**Your instructions**: The entries below contain a line with "again and again" and a line with "let b := Book". Quote exactly those two lines and all lines between them.

**Source data**:
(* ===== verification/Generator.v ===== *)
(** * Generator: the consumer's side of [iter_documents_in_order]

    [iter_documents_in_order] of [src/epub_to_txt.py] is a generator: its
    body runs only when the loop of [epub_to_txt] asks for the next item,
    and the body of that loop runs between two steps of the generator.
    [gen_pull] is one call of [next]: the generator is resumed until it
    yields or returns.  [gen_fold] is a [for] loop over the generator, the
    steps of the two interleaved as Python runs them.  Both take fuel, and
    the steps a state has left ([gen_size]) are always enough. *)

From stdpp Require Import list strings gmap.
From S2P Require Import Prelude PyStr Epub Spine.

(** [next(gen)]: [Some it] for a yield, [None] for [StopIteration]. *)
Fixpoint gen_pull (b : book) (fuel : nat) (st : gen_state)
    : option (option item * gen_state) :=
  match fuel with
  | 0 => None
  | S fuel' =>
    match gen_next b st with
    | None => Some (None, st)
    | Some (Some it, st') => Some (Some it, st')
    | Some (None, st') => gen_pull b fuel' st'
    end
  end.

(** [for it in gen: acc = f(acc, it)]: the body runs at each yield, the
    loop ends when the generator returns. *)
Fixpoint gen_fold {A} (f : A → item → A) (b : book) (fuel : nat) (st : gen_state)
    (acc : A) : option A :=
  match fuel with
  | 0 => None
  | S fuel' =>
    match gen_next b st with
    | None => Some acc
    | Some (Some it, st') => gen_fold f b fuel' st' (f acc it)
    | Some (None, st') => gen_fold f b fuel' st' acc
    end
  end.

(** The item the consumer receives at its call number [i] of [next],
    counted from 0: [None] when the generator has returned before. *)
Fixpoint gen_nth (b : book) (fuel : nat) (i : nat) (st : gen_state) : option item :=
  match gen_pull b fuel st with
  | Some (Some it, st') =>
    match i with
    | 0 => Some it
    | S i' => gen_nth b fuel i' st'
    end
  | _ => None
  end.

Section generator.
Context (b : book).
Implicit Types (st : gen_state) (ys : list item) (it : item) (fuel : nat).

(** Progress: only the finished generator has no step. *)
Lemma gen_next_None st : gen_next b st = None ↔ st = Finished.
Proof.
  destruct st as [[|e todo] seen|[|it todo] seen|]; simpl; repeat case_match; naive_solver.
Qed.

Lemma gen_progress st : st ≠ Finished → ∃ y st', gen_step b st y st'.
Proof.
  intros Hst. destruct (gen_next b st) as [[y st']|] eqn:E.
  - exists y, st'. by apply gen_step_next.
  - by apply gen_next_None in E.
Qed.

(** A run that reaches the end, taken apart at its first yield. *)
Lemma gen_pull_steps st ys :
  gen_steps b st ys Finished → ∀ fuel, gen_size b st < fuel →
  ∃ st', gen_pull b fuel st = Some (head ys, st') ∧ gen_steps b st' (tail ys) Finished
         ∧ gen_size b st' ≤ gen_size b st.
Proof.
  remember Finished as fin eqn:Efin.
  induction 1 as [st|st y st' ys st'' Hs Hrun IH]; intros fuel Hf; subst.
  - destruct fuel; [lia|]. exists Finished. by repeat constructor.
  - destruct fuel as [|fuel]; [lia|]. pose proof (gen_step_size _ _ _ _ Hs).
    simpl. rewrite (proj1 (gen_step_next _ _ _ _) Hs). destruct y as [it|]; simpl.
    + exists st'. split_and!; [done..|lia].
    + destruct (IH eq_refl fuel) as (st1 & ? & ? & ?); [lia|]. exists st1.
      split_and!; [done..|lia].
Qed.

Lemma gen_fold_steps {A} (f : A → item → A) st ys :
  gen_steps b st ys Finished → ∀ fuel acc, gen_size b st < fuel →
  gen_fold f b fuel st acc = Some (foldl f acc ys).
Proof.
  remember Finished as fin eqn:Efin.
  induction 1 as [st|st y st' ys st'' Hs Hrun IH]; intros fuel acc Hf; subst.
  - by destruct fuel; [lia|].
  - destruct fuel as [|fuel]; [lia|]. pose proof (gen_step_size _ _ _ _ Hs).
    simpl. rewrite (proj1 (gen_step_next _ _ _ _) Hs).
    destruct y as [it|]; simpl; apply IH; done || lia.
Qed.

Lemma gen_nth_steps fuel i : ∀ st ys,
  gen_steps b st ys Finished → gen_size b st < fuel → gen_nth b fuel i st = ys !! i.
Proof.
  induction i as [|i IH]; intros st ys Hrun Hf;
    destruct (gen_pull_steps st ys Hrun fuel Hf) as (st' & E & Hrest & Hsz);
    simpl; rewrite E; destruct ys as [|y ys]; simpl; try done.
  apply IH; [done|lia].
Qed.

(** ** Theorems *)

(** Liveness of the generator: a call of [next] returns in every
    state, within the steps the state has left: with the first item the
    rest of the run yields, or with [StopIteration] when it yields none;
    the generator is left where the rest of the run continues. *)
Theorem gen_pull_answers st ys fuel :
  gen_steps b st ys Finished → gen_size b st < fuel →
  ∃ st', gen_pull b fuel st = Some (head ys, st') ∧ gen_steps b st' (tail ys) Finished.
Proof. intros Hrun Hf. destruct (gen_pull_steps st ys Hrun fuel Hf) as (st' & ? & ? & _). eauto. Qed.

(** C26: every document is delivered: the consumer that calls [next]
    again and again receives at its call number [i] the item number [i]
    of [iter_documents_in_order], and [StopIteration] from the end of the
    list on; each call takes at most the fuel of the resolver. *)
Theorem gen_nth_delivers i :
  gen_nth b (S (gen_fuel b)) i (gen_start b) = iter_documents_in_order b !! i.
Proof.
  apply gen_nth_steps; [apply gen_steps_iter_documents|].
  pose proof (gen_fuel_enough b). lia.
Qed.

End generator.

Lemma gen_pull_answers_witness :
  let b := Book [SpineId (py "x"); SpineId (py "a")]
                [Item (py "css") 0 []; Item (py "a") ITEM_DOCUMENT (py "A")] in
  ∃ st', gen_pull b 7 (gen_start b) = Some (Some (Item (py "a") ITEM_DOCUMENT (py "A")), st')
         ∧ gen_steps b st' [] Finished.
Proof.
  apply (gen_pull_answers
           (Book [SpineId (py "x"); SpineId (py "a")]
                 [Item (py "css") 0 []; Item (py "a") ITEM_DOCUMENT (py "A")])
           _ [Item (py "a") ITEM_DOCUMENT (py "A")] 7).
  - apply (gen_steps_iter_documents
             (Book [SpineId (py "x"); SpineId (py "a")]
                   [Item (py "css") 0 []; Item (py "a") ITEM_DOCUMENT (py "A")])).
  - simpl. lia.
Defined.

**Expected answer**:
    again and again receives at its call number [i] the item number [i]
    of [iter_documents_in_order], and [StopIteration] from the end of the
    list on; each call takes at most the fuel of the resolver. *)
Theorem gen_nth_delivers i :
  gen_nth b (S (gen_fuel b)) i (gen_start b) = iter_documents_in_order b !! i.
Proof.
  apply gen_nth_steps; [apply gen_steps_iter_documents|].
  pose proof (gen_fuel_enough b). lia.
Qed.

End generator.

Lemma gen_pull_answers_witness :
  let b := Book [SpineId (py "x"); SpineId (py "a")]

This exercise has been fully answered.